In pratica le foglie secche mi risolvono due problemi in un colpo solo: la pacciamatura e la produzione di compost. Di cosa sto parlando? La pacciamatura è uno strato di materiale che si mette sulla terra per impedire alle erbacce di crescere, riducendo i costi e i tempi per la manutenzione, e per mantenere un certo grado di umidità alla base delle piante. Si possono usare materiali inerti come la corteccia a scaglie, le palline di argilla o di pomice, oppure la ghiaia. La corteccia sarebbe materia organica, ma non si decompone tanto in fretta quindi la considero inerte. Per avere un effetto duraturo e significativo, lo strato di pacciamatura dovrebbe essere profondo almeno 15 cm. Per calcolare quanto ne occorre si moltiplica questo spessore per la superficie da coprire, se riduciamo lo strato si accorciano anche i costi e l’effetto, quindi, per economizzare si è diffusa una pratica, brutta da vedere e anche poco efficace, che è quella di stendere tra la terra e la pacciamatura uno strato di teli di varia natura, di solito si tratta di materiale plastico nero o verde, raramente di tessuto di iuta. Provate a guardare in giro, vi sembra bello vedere queste frange di plastica spuntare ai bordi delle aiuole? Ma questo è il minimo, trovo che sia diabolico mettere la pacciamatura per impedire alle erbacce di crescere e lasciare gli spazi liberi per l’impianto di irrigazione a goccia, perché dove i teli hanno dei tagli o delle aperture, la gramigna, irrobustita dall’acqua che bagna le piante ornamentali e ingrossata da metri di radice sotto traccia, cresce benissimo e per toglierla di solito si finisce per sollevare tutto lo strato di tessuto che era stato messo per impedirne lo sviluppo. Risultato: per economizzare sulla manutenzione ordinaria, che sarebbe il periodico diserbo manuale, abbiamo una serie di aiuole pubbliche e non, dove le piante sono soffocate da gramigna e stoppioni tanto robusti quanto brutti da vedere.
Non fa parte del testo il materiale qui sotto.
(** Induction three elements at a time. *)
Lemma list_ind3 {A} (P : list A -> Prop) :
  P [] -> (forall x, P [x]) -> (forall x y, P [x; y]) -> (forall x y z l, P l -> P (x :: y :: z :: l)) -> forall l, P l.
Proof.
  intros H0 H1 H2 H3. fix go 1. intros [|x [|y [|z l]]]; [apply H0|apply H1|apply H2|apply H3, go].
Qed.

(** *** Bits of the accumulators *)

Lemma acc_bits b x : byte x -> u32 (Z.shiftl b 8 + x) mod 256 = x /\ u32 (Z.shiftl b 8 + x) mod 4096 = b mod 16 * 256 + x.
Proof. unfold byte, u32. rewrite Z.shiftl_mul_pow2 by lia. intros. split; dlia. Qed.

Lemma first_bits b x : byte x -> Z.shiftr (u32 (Z.shiftl b 8 + x)) 2 mod 64 = x / 4.
Proof. intros H. destruct (acc_bits b x H) as [E _]. rewrite Z.shiftr_div_pow2 by lia. unfold byte in H. dlia. Qed.

Lemma second_bits b y : byte y -> Z.shiftr (u32 (Z.shiftl b 8 + y)) 4 mod 64 = b mod 4 * 16 + y / 16.
Proof. intros H. destruct (acc_bits b y H) as [_ E]. rewrite Z.shiftr_div_pow2 by lia. unfold byte in H. dlia. Qed.

Lemma third_bits b z : byte z -> Z.shiftr (u32 (Z.shiftl b 8 + z)) 6 mod 64 = b mod 16 * 4 + z / 64.
Proof. intros H. destruct (acc_bits b z H) as [_ E]. rewrite Z.shiftr_div_pow2 by lia. unfold byte in H. dlia. Qed.

Lemma acc_low_bits b x k : byte x -> k = 4 \/ k = 16 \/ k = 64 -> u32 (Z.shiftl b 8 + x) mod k = x mod k.
Proof. intros H Hk. destruct (acc_bits b x H) as [E _]. destruct Hk as [->|[->| ->]]; unfold byte in H; dlia. Qed.

Lemma tail_bits b x (b' := u32 (Z.shiftl b 8 + x)) :
  byte x -> Z.shiftl (b' mod 16) (2 * Z.of_nat 2) mod 64 = x mod 4 * 16 /\ Z.shiftl (b' mod 16) (2 * Z.of_nat 1) mod 64 = x mod 16 * 4.
Proof.
  intros H. rewrite !Z.shiftl_mul_pow2 by lia. subst b'. rewrite (acc_low_bits b x 16) by auto.
  change (2 ^ (2 * Z.of_nat 2)) with 16. change (2 ^ (2 * Z.of_nat 1)) with 4. unfold byte in H. split; dlia.
Qed.

(** *** Output within the buffer *)

(** What remains of [out ++ rest] in a buffer of [olen] bytes. *)
Definition fits (olen : Z) (l : list Z) : list Z := take (Z.to_nat (olen - 1)) l.

Lemma put_room olen out c : Z.of_nat (length out) < olen - 1 -> put_byte olen out c = Some (out ++ [c]).
Proof. intros H. unfold put_byte. rewrite (proj2 (Z.ltb_lt _ _)); [done|lia]. Qed.

(** A full buffer holds what fits. *)
Lemma full_fits olen out c rest :
  Z.of_nat (length out) < olen - 1 -> Z.of_nat (length (out ++ [c])) >= olen - 1 -> out ++ [c] = fits olen (out ++ c :: rest).
Proof.
  rewrite length_app. cbn [length]. intros H1 H2. unfold fits. change (c :: rest) with ([c] ++ rest).
  rewrite app_assoc, take_app_length'; [done|]. rewrite length_app. cbn. lia.
Qed.

Lemma room_fits olen out : Z.of_nat (length out) < olen - 1 -> out = fits olen out.
Proof. intros H. unfold fits. rewrite take_ge; [done|lia]. Qed.

Section encode.
Context (olen : Z) (Holen : 2 <= olen < 2 ^ 31).

Lemma emit_step fuel b l out :
  6 <= l -> Z.of_nat (length out) < olen - 1 ->
  emit (S fuel) olen b l out =
    if Z.of_nat (length (out ++ [b64_char (Z.shiftr b (l - 6) mod 64)])) >=? olen - 1
    then Some (l - 6, out ++ [b64_char (Z.shiftr b (l - 6) mod 64)], true)
    else emit fuel olen b (l - 6) (out ++ [b64_char (Z.shiftr b (l - 6) mod 64)]).
Proof using Holen.
  intros Hl Ho. cbn [emit]. rewrite (Z.geb_leb l 6), (proj2 (Z.leb_le _ _)) by lia. cbv zeta.
  rewrite put_room by done. cbn [mbind option_bind]. by rewrite s32_small by lia.
Qed.

Lemma emit_stop fuel b l out : l < 6 -> emit (S fuel) olen b l out = Some (l, out, false).
Proof using Type. intros H. cbn [emit]. rewrite (Z.geb_leb l 6). by rewrite (proj2 (Z.leb_gt _ _)) by lia. Qed.

(** One character: the buffer is full with what fits, or the rest goes on. *)
Lemma emit_one fuel b l out rest (k : Z * list Z * bool -> option (list Z)) :
  6 <= l -> Z.of_nat (length out) < olen - 1 -> (forall l' o, k (l', o, true) = Some o) ->
  (let out' := out ++ [b64_char (Z.shiftr b (l - 6) mod 64)] in
   Z.of_nat (length out') < olen - 1 -> (emit fuel olen b (l - 6) out' ≫= k) = Some (fits olen (out' ++ rest))) ->
  (emit (S fuel) olen b l out ≫= k) = Some (fits olen (out ++ b64_char (Z.shiftr b (l - 6) mod 64) :: rest)).
Proof using Holen.
  intros Hl Ho Hk H. rewrite emit_step by done. cbv zeta in H. rewrite (Z.geb_leb _ (olen - 1)).
  destruct (Z.leb_spec (olen - 1) (Z.of_nat (length (out ++ [b64_char (Z.shiftr b (l - 6) mod 64)])))) as [Hf|Hf].
  - cbn [mbind option_bind]. rewrite Hk. f_equal. apply full_fits; [done|lia].
  - rewrite H by done. by rewrite <- app_assoc.
Qed.

Definition next_byte b inp := fun r : Z * list Z * bool => let '(l, out, full) := r in if full : bool then Some out else encode_loop olen b l inp out.

Lemma encode_cons b l x inp out :
  encode_loop olen b l (x :: inp) out
  = emit 3 olen (u32 (Z.shiftl b 8 + x)) (l + 8) out ≫= next_byte (u32 (Z.shiftl b 8 + x)) inp.
Proof. cbn [encode_loop]. cbv zeta. by destruct (emit _ _ _ _ _) as [[[]]|]. Qed.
Nel settore pubblico proporre alternative è una battaglia persa, davanti allo scudo impenetrabile del controllo delle spese e alla necessità elettorale di far finta di essere amici dell’ambiente, con inutili aiuole e fioriere, non c’è logica o buon senso che tenga. Mi ripeto, ma il consiglio è sempre lo stesso, guardiamoci attorno, usiamo la testa e prima di lasciarci convincere dalla sirena “del tanto si fa così”, proviamo a pensare a soluzioni diverse, in questo caso, se la pacciamatura e l’impianto di irrigazione a goccia sono incompatibili, scegliamo quello che per noi è prioritario e per il resto si proceda manualmente, con la vanga o con l’innaffiatoio, oppure, possiamo valutare una pacciamatura di tipo naturale, per esempio sotto le siepi di confine, nelle aiuole dall’assetto più libero o nell’orto, usando paglia o foglie sane e friabili, come quelle dei tigli o di altri alberi e cespugli che abbiamo a disposizione, invece di buttarle nel cassonetto dell’umido.
Con la parola compost si indica, in modo generico, il prodotto della decomposizione di materiale organico vegetale che può essere utilizzato come ricco terriccio o concime. La natura si composta da sola grazie ai nostri amici batteri, che combinandosi con l’aria, fanno tutto il lavoro. Anche in questo caso, le mode creano delle abitudini stupide. La decomposizione puzza. Quindi siccome vogliamo fare gli ambientalisti ma non abbiamo voglia, tempo e pazienza, acquistiamo ai centri commerciali dei bidoni mimetici come un sommergibile nucleare e lo posizioniamo in giardino. L’entusiasmo porta a raccogliere scarti vegetali di ogni genere, l’ho fatto anch’io, con una specie di truzzara vecchio stile dove per qualche mese ho cercato di ammassare foglie e avanzi di cucina. Alla fine il mio giardino puzzava come una discarica e non avevo né tempo né voglia di arieggiare questo pattume rovesciandolo con il forcone per ringalluzzire i batteri, quindi l’esperimento è durato pochissimo.
Lasciamo perdere i bidoni e anche le polverine magiche che velocizzano il processo e aspettiamo che la natura faccia il suo lavoro per noi. Se abbiamo delle piante di rose o piante che durante l’estate abbiano avuto parassiti o malattie, raccogliamo tutte le foglie malate e invece di gettarle nel giardino del vicino portiamole nel cassonetto “varie ed eventuali”; con le foglie sane invece, facciamo dei mucchi, o stendiamole sotto le siepi, fra un anno il nostro giardino ci ringrazierà con uno strato morbido e profumato di terriccio fantastico.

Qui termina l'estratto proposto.